Further processes might seem a bit surreal. That white mass, which poured down from my forehead to the stomach (my initial knowledge of Italian), turned into a clutch of eggs. Soon, the first nestling hatched. It looked like a little rooster. It fed on the words and expressions in Italian, and it grew very quickly. Turning to a new word only once was enough for the nestling to “swallow’ it.


The only time I could ‘devote’ to my nestlings was on the train on my way to work and back home. Local trains can be rather crowded, so quite often I could not find a place to sit. This made me more of a penguin rather than any other bird. So, I was making my way through the textbook by myself 16 minutes on the way to the city, and then 16 more minutes on the way back, five days a week.


My head is resting

The dates of my new linguistic trip moved to July instead of February, and that way, I got enough time to make my way through all 47 lessons of the textbook without any hurry.
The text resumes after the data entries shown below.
(** * Further properties of the admission pipeline *)

(** ** What [run] can and cannot touch *)

Section Preserved.

Variable R : World -> World -> Prop.
Hypothesis R_refl : forall w, R w w.
Hypothesis R_trans : forall w1 w2 w3, R w1 w2 -> R w2 w3 -> R w1 w3.
Hypothesis R_event : forall e w, R w (emit_event e w).
Hypothesis R_use : forall g w, R w (use g w).
Hypothesis R_ready : forall c st w, R w (set_ready_state c st w).

Variable code : MwId -> Socket -> list MwAct.
Variables (socket : Socket) (fn : option ExtendedError -> World -> World).
Hypothesis R_fn : forall err w, R w (fn err w).

Lemma exec_body_preserved next body :
  (forall err w, R w (next err w)) -> forall w, R w (exec_body next body w).
Proof.
  intros Hnext. unfold exec_body.
  induction body as [|a body IH]; intros w; simpl; [apply R_refl|].
  eapply R_trans; [|apply IH]. destruct a; simpl; auto.
Qed.

Lemma run_from_preserved rest : forall i f w,
  R w (run_from code socket fn i f rest w).
Proof.
  induction rest as [|g rest IH]; intros i f w; simpl; unfold call_middleware;
    (eapply R_trans; [apply R_event|]); apply exec_body_preserved;
    intros [e|] w'; auto.
Qed.

Lemma run_preserved w : R w (run code socket fn w).
Proof.
  unfold run. destruct (_fns (nsp w)); [apply R_fn|apply run_from_preserved].
Qed.

End Preserved.

Lemma chain_only_trans w1 w2 w3 :
  chain_only w1 w2 -> chain_only w2 w3 -> chain_only w1 w3.
Proof. intros (?&?&?&?&?&?) (?&?&?&?&?&?). repeat split; congruence. Qed.

Lemma run_chain_only code socket client fn w :
  chain_only w (run code socket (completion socket client fn) w).
Proof.
  apply run_preserved;
    first [apply chain_only_trans | intros; by repeat split].
Qed.

Lemma run_tasks_of code socket client fn w :
  extends is_call
    (fun t => t_socket t = socket /\ t_client t = client /\ t_fn t = fn)
    (fun _ => True)
    w (run code socket (completion socket client fn) w).
Proof.
  unfold run. destruct (_fns (nsp w)) as [|f rest].
  - by apply extends_next_tick.
  - apply run_from_extends.
    + intros j g _ _. split; [by eexists _, _, _|done].
    + intros. by apply extends_next_tick.
    + intros. by apply extends_next_tick.
Qed.

(** X1: [_add] hands back the session it built and registers nothing
    itself: when it returns, [sockets] is as it was and the only calls
    made are calls of middleware; registration, rejection and the
    notifications are left to the next tick. *)
Theorem _add_defers_registration
    (code : MwId -> Socket -> list MwAct) (w : World)
    (sid : string) (client : Client) (query : JsVal) (fn : option CbId) :
  let r := _add code sid client query fn w in
  fst r = {| socket_id := sid; socket_client := client; socket_query := query |} /\
  chain_only w (snd r) /\
  (exists evs, trace (snd r) = trace w ++ evs /\ Forall is_call evs) /\
  (exists ts, ticks (snd r) = ticks w ++ ts /\
     Forall (fun t => t_socket t = fst r /\ t_client t = client /\ t_fn t = fn) ts).
Proof.
  cbv zeta. rewrite _add_unfold. simpl fst. simpl snd.
  set (socket := {| socket_id := sid |}). set (w0 := debug _ w).
  split; [done|]. split.
  - apply (chain_only_trans w w0); [by repeat split|apply run_chain_only].
  - destruct (run_tasks_of code socket client fn w0)
      as ([_ Hevs] & Hts & _). done.
Qed.

(** ** Chains that reject, and chains that never answer *)

Lemma exec_body_rejects next body e : forall w,
  rejects body = Some e ->
  exists w1, same_log w w1 /\ same_log (next (Some e) w1) (exec_body next body w).
Proof.
  induction body as [|a body IH]; intros w Hr; simpl in Hr; [done|].
  destruct a as [[e'|]|h|c st]; try done.
  - destruct (quiet body) eqn:Hq; [|done]. inversion Hr; subst.
    exists w. split; [done|]. by apply (exec_body_quiet next body).
  - destruct (IH (use h w) Hr) as (w1 & H1 & H2). exists w1.
    split; [|done]. eapply same_log_trans; [|done]. done.
  - destruct (IH (set_ready_state c st w) Hr) as (w1 & H1 & H2). exists w1.
    split; [|done]. eapply same_log_trans; [|done]. done.
Qed.

(** Through a prefix of middleware that proceed, [run] gets to the
    middleware after it, having called the prefix in order and nothing
    else. *)
Lemma run_from_prefix code socket fn f post pre : forall i h t w,
  h :: t = pre ++ f :: post ->
  (forall g, g ∈ pre -> proceeds (code g socket) = true) ->
  exists w1,
    sockets (nsp w1) = sockets (nsp w) /\
    trace w1 = trace w ++ calls_from (socket_id socket) i pre /\
    ticks w1 = ticks w /\
    same_log (run_from code socket fn (i + length pre) f post w1)
             (run_from code socket fn i h t w).
Proof.
  induction pre as [|p pre IH]; intros i h t w Heq Hall; simpl in Heq.
  - inversion Heq; subst. exists w. simpl.
    rewrite app_nil_r, Nat.add_0_r. by repeat split.
  - inversion Heq; subst. rewrite (run_from_unfold code socket fn i p).
    unfold call_middleware.
    match goal with |- context [exec_body ?n ?b ?w0] =>
      destruct (exec_body_proceeds n b w0)
        as (wa & (Hs1 & Ht1 & Hq1) & Hafter);
        [apply Hall, list_elem_of_here|]
    end.
    destruct (pre ++ f :: post) as [|h' t'] eqn:Hrest.
    { by destruct pre. }
    simpl in Hafter.
    destruct (IH (i + 1) h' t' wa eq_refl) as (w1 & Hs2 & Ht2 & Hq2 & Hlog).
    { intros g Hg. by apply Hall, list_elem_of_further. }
    exists w1. simpl in *.
    replace (i + S (length pre)) with (i + 1 + length pre) by lia.
    split; [congruence|]. split; [|split; [congruence|]].
    + rewrite Ht2, Ht1. simpl. rewrite <- app_assoc. simpl.
      unfold calls_from. simpl. rewrite Nat.add_0_r. do 2 f_equal.
      apply imap_ext. intros j x _. simpl. f_equal. lia.
    + eapply same_log_trans; [exact Hlog|exact Hafter].
Qed.

Lemma run_from_rejecting code socket client fn f post e i w :
  rejects (code f socket) = Some e ->
  let w' := run_from code socket (completion socket client fn) i f post w in
  sockets (nsp w') = sockets (nsp w) /\
  trace w' = trace w ++ [MiddlewareCall i f (socket_id socket)] /\
  ticks w' = ticks w ++ [{| t_socket := socket; t_client := client;
                            t_err := Some e; t_fn := fn |}].
Proof.
  intros Hr. cbv zeta. rewrite run_from_unfold. unfold call_middleware.
  match goal with |- context [exec_body ?n ?b ?w0] =>
    destruct (exec_body_rejects n b e w0 Hr)
      as (wa & (Hs1 & Ht1 & Hq1) & (Hs2 & Ht2 & Hq2))
  end.
  simpl in *. rewrite Hs2, Ht2, Hq2, Hs1, Ht1, Hq1. done.
Qed.

Lemma run_from_silent code socket fn f post i w :
  quiet (code f socket) = true ->
  let w' := run_from code socket fn i f post w in
  sockets (nsp w') = sockets (nsp w) /\
  trace w' = trace w ++ [MiddlewareCall i f (socket_id socket)] /\
  ticks w' = ticks w.
Proof.
  intros Hq. cbv zeta. rewrite run_from_unfold. unfold call_middleware.
  match goal with |- context [exec_body ?n ?b ?w0] =>
    destruct (exec_body_quiet n b w0 Hq) as (Hs & Ht & Hk)
  end.
  simpl in *. by rewrite Hs, Ht, Hk.
Qed.

Lemma calls_from_snoc sid pre f :
  calls_from sid 0 pre ++ [MiddlewareCall (length pre) f sid] =
  calls_from sid 0 (pre ++ [f]).
Proof.
  unfold calls_from. rewrite imap_app. simpl. by rewrite Nat.add_0_r.
Qed.

(** X2: when the middleware before [f] in the chain all proceed and [f]
    rejects with [e], the admission calls the chain up to [f] and no
    further; with the transport open at the next tick the session is
    sent the payload of [e], once, and [sockets] is unchanged. *)
Theorem first_rejection_is_delivered
    (code : MwId -> Socket -> list MwAct) (w : World)
    (sid : string) (client : Client) (query : JsVal) (fn : option CbId)
    (pre post : list MwId) (f : MwId) (e : ExtendedError) :
  let socket := {| socket_id := sid; socket_client := client;
                   socket_query := query |} in
  let w1 := snd (_add code sid client query fn w) in
  let w' := run_ticks w1 in
  ticks w = [] ->
  _fns (nsp w) = pre ++ f :: post ->
  (forall g, g ∈ pre -> proceeds (code g socket) = true) ->
  rejects (code f socket) = Some e ->
  readyState (conns w1 (conn client)) = "open" ->
  trace w' =
    trace w ++ calls_from sid 0 (pre ++ [f]) ++
    [SocketError sid (error_payload (conns w1 (conn client)) e)] /\
  sockets (nsp w') = sockets (nsp w) /\
  ticks w' = [].
Proof.
  intros socket w1 w' Hq Hfns Hall Hrej Hst. subst w' w1.
  rewrite _add_unfold in *. simpl snd in *. fold socket in Hst |- *.
  set (w0 := debug _ w) in *. unfold run in *.
  change (_fns (nsp w0)) with (_fns (nsp w)) in *.
  destruct (_fns (nsp w)) as [|h t] eqn:Hch; [by destruct pre|].
  destruct (run_from_prefix code socket (completion socket client fn)
              f post pre 0 h t w0 Hfns Hall)
    as (wa & Hs1 & Ht1 & Hq1 & (Hs2 & Ht2 & Hq2)).
  destruct (run_from_rejecting code socket client fn f post e
              (0 + length pre) wa Hrej) as (Hs3 & Ht3 & Hq3).
  set (w1 := run_from _ _ _ 0 h t w0) in *.
  unfold run_ticks. rewrite Hq2, Hq3, Hq1. simpl. rewrite Hq. simpl.
  set (tk := {| t_socket := socket |}).
  rewrite (deferred_error tk (with_ticks (fun _ => []) w1) e Hst eq_refl).
  simpl. rewrite Ht2, Hs2, Ht3, Hs3, Ht1, Hs1. simpl.
  split; [|done]. rewrite <- calls_from_snoc, <- !app_assoc. done.
Qed.

Lemma first_rejection_is_delivered_witness :
  let w' := run_ticks (snd (_add example_code "s1" {| conn := 0 |} JUndefined None
                              (example_world [0; 2; 1; 4] "open" 3))) in
  trace w' =
    [MiddlewareCall 0 0 "s1"; MiddlewareCall 1 2 "s1"; MiddlewareCall 2 1 "s1";
     SocketError "s1" (JStr "auth failed")] /\
  sockets (nsp w') = ∅ /\ ticks w' = [].
Proof.
  cbv zeta.
  apply (first_rejection_is_delivered example_code
           (example_world [0; 2; 1; 4] "open" 3) "s1" {| conn := 0 |} JUndefined
           None [0; 2] [4] 1 {| message := "auth failed"; data := JUndefined |}).
  - reflexivity.
  - reflexivity.
  - intros g Hg.
    apply elem_of_cons in Hg as [->|Hg]; [reflexivity|].
    apply list_elem_of_singleton in Hg as ->. reflexivity.
  - reflexivity.
  - reflexivity.
Defined.

(** X3: when the middleware before [f] all proceed and [f] never calls
    its continuation, the admission stays pending: the chain is called up
    to [f], no completion is scheduled, and nothing is registered or sent. *)
Theorem silent_middleware_leaves_admission_pending
    (code : MwId -> Socket -> list MwAct) (w : World)
    (sid : string) (client : Client) (query : JsVal) (fn : option CbId)
    (pre post : list MwId) (f : MwId) :
  let socket := {| socket_id := sid; socket_client := client;
                   socket_query := query |} in
  let w1 := snd (_add code sid client query fn w) in
  _fns (nsp w) = pre ++ f :: post ->
  (forall g, g ∈ pre -> proceeds (code g socket) = true) ->
  quiet (code f socket) = true ->
  trace w1 = trace w ++ calls_from sid 0 (pre ++ [f]) /\
  ticks w1 = ticks w /\
  sockets (nsp w1) = sockets (nsp w).
Proof.
  intros socket w1 Hfns Hall Hquiet. subst w1.
  rewrite _add_unfold. simpl snd. fold socket.
  set (w0 := debug _ w). unfold run.
  change (_fns (nsp w0)) with (_fns (nsp w)).
  destruct (_fns (nsp w)) as [|h t] eqn:Hch; [by destruct pre|].
  destruct (run_from_prefix code socket (completion socket client fn)
              f post pre 0 h t w0 Hfns Hall)
    as (wa & Hs1 & Ht1 & Hq1 & (Hs2 & Ht2 & Hq2)).
  destruct (run_from_silent code socket (completion socket client fn) f post
              (0 + length pre) wa Hquiet) as (Hs3 & Ht3 & Hq3).
  rewrite Ht2, Hs2, Hq2, Ht3, Hs3, Hq3, Ht1, Hs1, Hq1. simpl.
  split; [|done]. by rewrite <- calls_from_snoc, <- !app_assoc.
Qed.

Lemma silent_middleware_leaves_admission_pending_witness :
  let code := fun (f : MwId) (_ : Socket) =>
    match f with 5 => [ActUse 9] | _ => [ActNext None] end in
  let w1 := snd (_add code "s1" {| conn := 0 |} JUndefined None
                   (example_world [0; 5; 4] "open" 4)) in
  trace w1 = [MiddlewareCall 0 0 "s1"; MiddlewareCall 1 5 "s1"] /\
  ticks w1 = [] /\ sockets (nsp w1) = ∅.
Proof.
  cbv zeta.
  apply (silent_middleware_leaves_admission_pending
           (fun (f : MwId) (_ : Socket) =>
              match f with 5 => [ActUse 9] | _ => [ActNext None] end)
           (example_world [0; 5; 4] "open" 4) "s1" {| conn := 0 |} JUndefined
           None [0] [4] 5).
  - reflexivity.
  - intros g Hg. apply list_elem_of_singleton in Hg as ->. reflexivity.
  - reflexivity.
Defined.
In Italy, I was surprised to find out that my head remained calm and clear in response to the flow of Italian speech, and my stomach was “moving.” Approximately three days later, this movement in the area of my solar plexus calmed down, and Italian speech became clear, word for word, or as they say in Italian: “parola a parola’. My stomach felt slightly “disturbed’ as a person with an unusual speech appeared; for example, for a different professional sphere or with a different dialect. At some point, I realized that I had developed the same attitude towards Spanish too, as if it was a variety of Italian. I was merely trying to comprehend it in a very hands-on style, without any barrier. I think, this is the way children perceive any language. After some time, French speech also became quite interesting to my ear, as another variation of familiar Italian sounds.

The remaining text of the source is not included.